D'où les efforts pour proposer des événements, mais aussi du lien social, de l'accompagnement, des services individualisés - pour entrer, en somme, dans l'intimité des clients potentiels. Car, dans le même temps, l'infidélité progresse. « Le consommateur est de plus en plus naturellement infidèle », constate Patrice Duchemin. Face à une offre pléthorique et à toutes les facilités offertes par le commerce en ligne, il devient aussi de plus en plus exigeant. Les marques, tel un amoureux inquiet, se démènent donc pour l'attirer, le séduire, ne pas le perdre. Et chaque fois, en jouant la carte de la proximité. À l'origine de cette poussée : l'idée qu'il faut se rapprocher du consommateur pour le fidéliser.

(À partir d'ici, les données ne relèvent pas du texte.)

Definition canonicalVenueQuery (q : option VenueQuery) : any :=
  match q with
  | Some (VenueQueryURL u) => AMap [("kind", AString "url"); ("url", AString u)]
  | Some (VenueQuerySlug s c) =>
      AMap [("kind", AString "slug"); ("slug", AString s); ("city", AString c)]
  | Some (VenueQueryName n) => AMap [("kind", AString "name"); ("name", AString n)]
  | None => AMap [("kind", AString "nil")]
  end.
Definition canonicalConstraints (c : Constraints) : any :=
  AMap [("table_types", AStrings (sort_strings (c_TableTypes c)));
        ("any_table", ABool (c_AnyTable c))].
Definition canonicalGoal (g : Goal) : any :=
  AMap [("venue_query", canonicalVenueQuery (g_VenueQuery g));
        ("date", AString (date_String (g_Date g)));
        ("party", AInt (g_Party g));
        ("time_prefs",
         AMap [("start", AString (wall_String (tw_Start (g_TimePrefs g))));
               ("end", AString (wall_String (tw_End (g_TimePrefs g))));
               ("priority", AString (priority_String (tw_Priority (g_TimePrefs g))))]);
        ("account_id", AString (g_AccountID g));
        ("constraints", canonicalConstraints (g_Constraints g))].
Definition venue_tz (v : Venue) : string :=
  match v_TZ v with Some l => loc_name l | None => "" end.
Definition canonicalVenue (v : Venue) : any :=
  AMap [("provider", AString (v_Provider v)); ("ref", AString (v_Ref v));
        ("tz", AString (venue_tz v))].
(** Never an error: the union is sealed and every variant is listed. *)
Definition canonicalStrategy (r : option ReleaseStrategy) : res any :=
  match r with
  | None => Ok (AMap [("tag", AString "nil")])
  | Some (ExplicitRelease at_) =>
      Ok (AMap [("tag", AString "explicit"); ("at", AString (utcNanos at_))])
  | Some (DiscoveredRelease from until) =>
      Ok (AMap [("tag", AString "discovered"); ("probe_from", AString (utcNanos from));
                ("probe_until", AString (utcNanos until))])
  | Some (ContinuousRelease until) =>
      Ok (AMap [("tag", AString "continuous"); ("until", AString (utcNanos until))])
  end.
Definition canonicalTimes (ts : list Time) : list string := map utcNanos ts.
Definition canonicalPayload (p : Plan) : res any :=
  strategy ← canonicalStrategy (p_Strategy p);
  Ok (AMap [("goal", canonicalGoal (p_Goal p)); ("venue", canonicalVenue (p_Venue p));
            ("drop_moment", AString (utcNanos (p_DropMoment p))); ("strategy", strategy);
            ("fire_schedule", AStrings (canonicalTimes (p_FireSchedule p)));
            ("signing_required", ABool (p_SigningRequired p))]).
Definition CanonicalBytes (p : Plan) : res string :=
  payload ← canonicalPayload p;
  Ok (canonicalMarshal
        (AMap [("plan_hash_version", AInt (planHashVersion p)); ("payload", payload)])).
Definition ComputeHash (p : Plan) : res string :=
  buf ← CanonicalBytes p;
  Ok ("sha256:" +:+ sha256_hex buf).
Definition with_hash (h : string) (p : Plan) : Plan :=
  mkPlan (p_Goal p) (p_Venue p) (p_DropMoment p) (p_Strategy p) (p_FireSchedule p)
    (p_SigningRequired p) h (p_Notes p) (p_PlanHashVersion p) (p_ComputedAt p).
Definition WithHash (p : Plan) : res Plan :=
  h ← ComputeHash p;
  Ok (with_hash h p).

(** ** Reading fields off a text *)

Definition no_char (c : ascii) (s : string) : bool := str_all (λ d, negb (Ascii.eqb d c)) s.
Definition one_line (s : string) : bool := no_char "010" s.

Lemma field_prefix c x y u v :
  no_char c x = true → no_char c y = true →
  x +:+ String c u = y +:+ String c v → x = y ∧ u = v.
Proof.
  unfold no_char. revert y; induction x as [|d x IH]; intros y Hx Hy H;
    destruct y as [|e y]; simpl in *.
  - by injection H.
  - injection H as <- _. by rewrite Ascii.eqb_refl in Hy.
  - injection H as -> _. by rewrite Ascii.eqb_refl in Hx.
  - injection H as -> H. apply andb_true_iff in Hx as [_ Hx], Hy as [_ Hy].
    by apply IH in H as [-> ->].
Qed.

Lemma line_prefix x y u v :
  one_line x = true → one_line y = true → x +:+ nl +:+ u = y +:+ nl +:+ v → x = y ∧ u = v.
Proof.
  intros Hx Hy H. exact (field_prefix "010" x y u v Hx Hy H).
Qed.

Lemma append_prefix s u v : s +:+ u = s +:+ v → u = v.
Proof. intros H. by apply append_inj in H as [_ H]. Qed.

(** *** Time stamps: no byte but digits and separators, ending in the only Z *)

Definition stamp_pass (p : ascii → bool) : Prop :=
  digits_pass p ∧ p "-"%char = true ∧ p ":"%char = true ∧ p "T"%char = true ∧ p "."%char = true.
Definition stamp_body (ns : Z) : string :=
  fmt_utc_date ns +:+ "T" +:+ fmt_utc_clock ns +:+ fmt_frac (t_nsec (utc ns)).

Lemma stamp_split ns : fmt_rfc3339nano ns = stamp_body ns +:+ "Z".
Proof. unfold fmt_rfc3339nano, stamp_body. by rewrite !append_assoc. Qed.

Lemma str_all_append_int p w z :
  digits_pass p → p "-"%char = true → str_all p (append_int w z) = true.
Proof.
  intros Hp Hm. unfold append_int. destruct (z <? 0); [|by apply str_all_digits].
  cbn [str_all String.append]. by rewrite Hm, str_all_digits.
Qed.

Lemma str_all_frac p n z :
  digits_pass p → 0 ≤ z < 10 ^ Z.of_nat n → str_all p (frac_digits n z) = true.
Proof.
  intros Hp. revert z; induction n as [|n IH]; intros z Hz; cbn [frac_digits]; [done|].
  destruct (z =? 0); [done|]. cbn [str_all].
  rewrite Nat2Z.inj_succ, Z.pow_succ_r in Hz by lia.
  assert (H0 : 0 < 10 ^ Z.of_nat n) by (apply Z.pow_pos_nonneg; lia).
  rewrite Hp by (split; [apply Z.div_pos; lia|apply Z.div_lt_upper_bound; lia]).
  rewrite IH by (apply Z.mod_pos_bound; lia). done.
Qed.

Lemma str_all_stamp p ns : stamp_pass p → str_all p (stamp_body ns) = true.
Proof.
  intros (Hd & Hm & Hc & Ht & Hp). unfold stamp_body, fmt_utc_date, fmt_utc_clock, fmt_frac.
  rewrite !str_all_append, !str_all_append_int by done.
  cbn [str_all]. rewrite Hm, Hc, Ht. cbn [andb].
  destruct (_ =? 0); [done|]. rewrite str_all_append. cbn [str_all]. rewrite Hp.
  cbn [andb]. apply str_all_frac; [done|].
  destruct (utc_fields ns) as (_ & _ & _ & _ & H & _). exact H.
Qed.

Lemma stamp_pass_neq c :
  is_digit c = false → (c ∉ ["-"; ":"; "T"; "."]%char) → stamp_pass (λ d, negb (Ascii.eqb d c)).
Proof.
  intros Hc Hn.
  assert (H : ∀ d, d ≠ c → negb (Ascii.eqb d c) = true)
    by (intros d Hd; by apply negb_true_iff, Ascii.eqb_neq).
  split; [|split_all; apply H; set_solver].
  intros z Hz. apply H. intros E. pose proof (is_digit_digit z Hz). congruence.
Qed.

Lemma utcNanos_prefix a b u v :
  four_digit_year (t_ns a) → four_digit_year (t_ns b) →
  utcNanos a +:+ u = utcNanos b +:+ v → to_utc a = to_utc b ∧ u = v.
Proof.
  intros Ha Hb H. unfold utcNanos in H. rewrite !stamp_split, !append_assoc in H.
  assert (Hz : stamp_pass (λ d, negb (Ascii.eqb d "Z"%char)))
    by (apply stamp_pass_neq; [done|set_solver]).
  apply (field_prefix "Z") in H as [H ->]; [|by apply str_all_stamp|by apply str_all_stamp].
  split; [|done].
  assert (E : t_ns a = t_ns b)
    by (apply fmt_rfc3339nano_inj; [done|done|]; rewrite !stamp_split; by rewrite H).
  unfold to_utc, in_loc. by rewrite E.
Qed.

(** *** Dates and wall times print at a fixed width *)

Definition short_date (d : Date) : bool := valid_date d && (0 <=? d_year d) && (d_year d <? 10000).

Lemma fmt_pad_prefix w a b u v :
  (1 ≤ w)%nat → 0 ≤ a < 10 ^ Z.of_nat w → 0 ≤ b < 10 ^ Z.of_nat w →
  fmt_pad w a +:+ u = fmt_pad w b +:+ v → a = b ∧ u = v.
Proof.
  intros Hw Ha Hb H. rewrite !fmt_pad_fits in H by done.
  apply append_inj in H as [H ->]; [|by rewrite !length_digits].
  split; [by eapply digits_inj|done].
Qed.

Lemma date_String_prefix d e u v :
  short_date d = true → short_date e = true →
  date_String d +:+ u = date_String e +:+ v → d = e ∧ u = v.
Proof.
  unfold short_date, valid_date. intros Hd He H. zb.
  repeat match goal with H : valid_civil _ _ _ = true |- _ =>
    apply valid_civil_bounds in H as (? & ? & _) end.
  unfold date_String in H. rewrite !append_assoc in H.
  apply fmt_pad_prefix in H as [Ey H]; try width. apply append_prefix in H.
  apply fmt_pad_prefix in H as [Em H]; try width. apply append_prefix in H.
  apply fmt_pad_prefix in H as [Ed H]; try width.
  split; [|done]. destruct d, e; simpl in *; congruence.
Qed.

Lemma wall_String_prefix a b u v :
  valid_wall a = true → valid_wall b = true →
  wall_String a +:+ u = wall_String b +:+ v → a = b ∧ u = v.
Proof.
  unfold valid_wall, valid_clock. intros Ha Hb H. zb.
  unfold wall_String in H. rewrite !append_assoc in H.
  apply fmt_pad_prefix in H as [Eh H]; try width. apply append_prefix in H.
  apply fmt_pad_prefix in H as [Em H]; try width. apply append_prefix in H.
  apply fmt_pad_prefix in H as [Es H]; try width.
  split; [|done]. destruct a, b; simpl in *; congruence.
Qed.

(** ** Intents *)

(** What the printers assume: newline-free strings, no colon in the
    provider id, dates and times they print at their usual width. *)
Definition release_times (r : option ReleaseStrategy) : list Time :=
  match r with
  | None => []
  | Some (ExplicitRelease t) | Some (ContinuousRelease t) => [t]
  | Some (DiscoveredRelease a b) => [a; b]
  end.
Definition times_printable (r : option ReleaseStrategy) : Prop :=
  Forall (λ t, four_digit_year (t_ns t)) (release_times r).
Definition pref_printable (p : SlotPreference) : bool :=
  valid_wall (sp_Time p) && one_line (sp_TableType p).
Definition intent_printable (i : Intent) : Prop :=
  (one_line (i_User i) && no_char ":" (vr_Provider (i_Venue i)) && one_line (vr_Ref (i_Venue i))
   && short_date (i_Date i) && forallb pref_printable (i_SlotPrefs i)) = true ∧
  times_printable (i_Release i).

Proximité géographique, d'abord. Des sociétés comme Carrefour ou Casino ont réinvesti les centres-villes, afin de ne pas être trop loin de leurs clients. D'après une enquête TNS-Sofres, pour une majorité de citoyens, le logement idéal se situe à moins d'un kilomètre d'un pôle commercial. Or, une part de plus en plus grande de la population mondiale vit en milieu urbain. Mais à une époque d'hypermobilité la proximité est aussi temporelle. Il faut pouvoir satisfaire les désirs du client le plus vite possible, quand ce n'est pas immédiatement. D'où le succès, bien sûr, du commerce dématérialisé, qui prend un essor sans précédent. En 2012, 13,1 % du commerce de biens culturels (livres, musique, vidéo, jeux vidéo) est passé par le Net, qu'il s'agisse de vente en ligne de produits physiques ou de fichiers dématérialisés (video on demand, autrement dit VOD, jeux en ligne et, dans une moindre mesure, livres numériques).

Proximité marketing, ensuite, par une offensive du contact. Après les cartes de fidélité que les enseignes ont installées dans nos portefeuilles, on est passé à l'intrusion plus ou moins forcée dans notre intimité domestique. Les services relations clients multiplient les appels téléphoniques, les propositions, les SMS vous invitant à tel ou tel événement (prendre un verre dans une boutique de vêtements : étrange concept !), tel ou tel tirage au sort, etc. Encore cette recherche frénétique du contact n'est-elle pas une garantie d'efficacité, comme le souligne Patrice Duchemin. Ou alors en négatif : la cible est atteinte, elle ressent une émotion, mais c'est une émotion négative. Par exemple, un sentiment d'exaspération face à cette intrusion dans son intimité. Le mouvement de résistance aux marques n'est pas un leurre, il se développe sur le Web.

L'image de la marque

Pour atteindre l'affect de leurs clients potentiels, c'est donc avant tout sur leur propre image que les marques doivent jouer. Ce consommateur inquiet, souffrant du flou de ses propres frontières, doit être touché par une enseigne comme il le serait par une personne. Pour cela, les logos s'arrondissent, se nimbent de halos lumineux, voire incorporent un sourire, comme ceux de Nike ou de Sodexo. Elles utilisent aussi le dessin, et plus particulièrement le trait enfantin, comme dans les publicités de la MAIF, pour paraître proches et familières. Ou encore le visage de « vraies gens », supposés être des clients comme ceux à qui ils s'adressent, pour donner leur avis sur la marque. Rien de froid, rien d'intimidant, semblent vouloir dire ces enseignes : nous sommes là ! Reste que la logique est inversée : autrefois, le consommateur était poussé vers les enseignes, alors que maintenant, ce sont les marques qui se poussent vers lui. D'une certaine façon, le client a repris le pouvoir dans cette proximité plus ou moins voulue.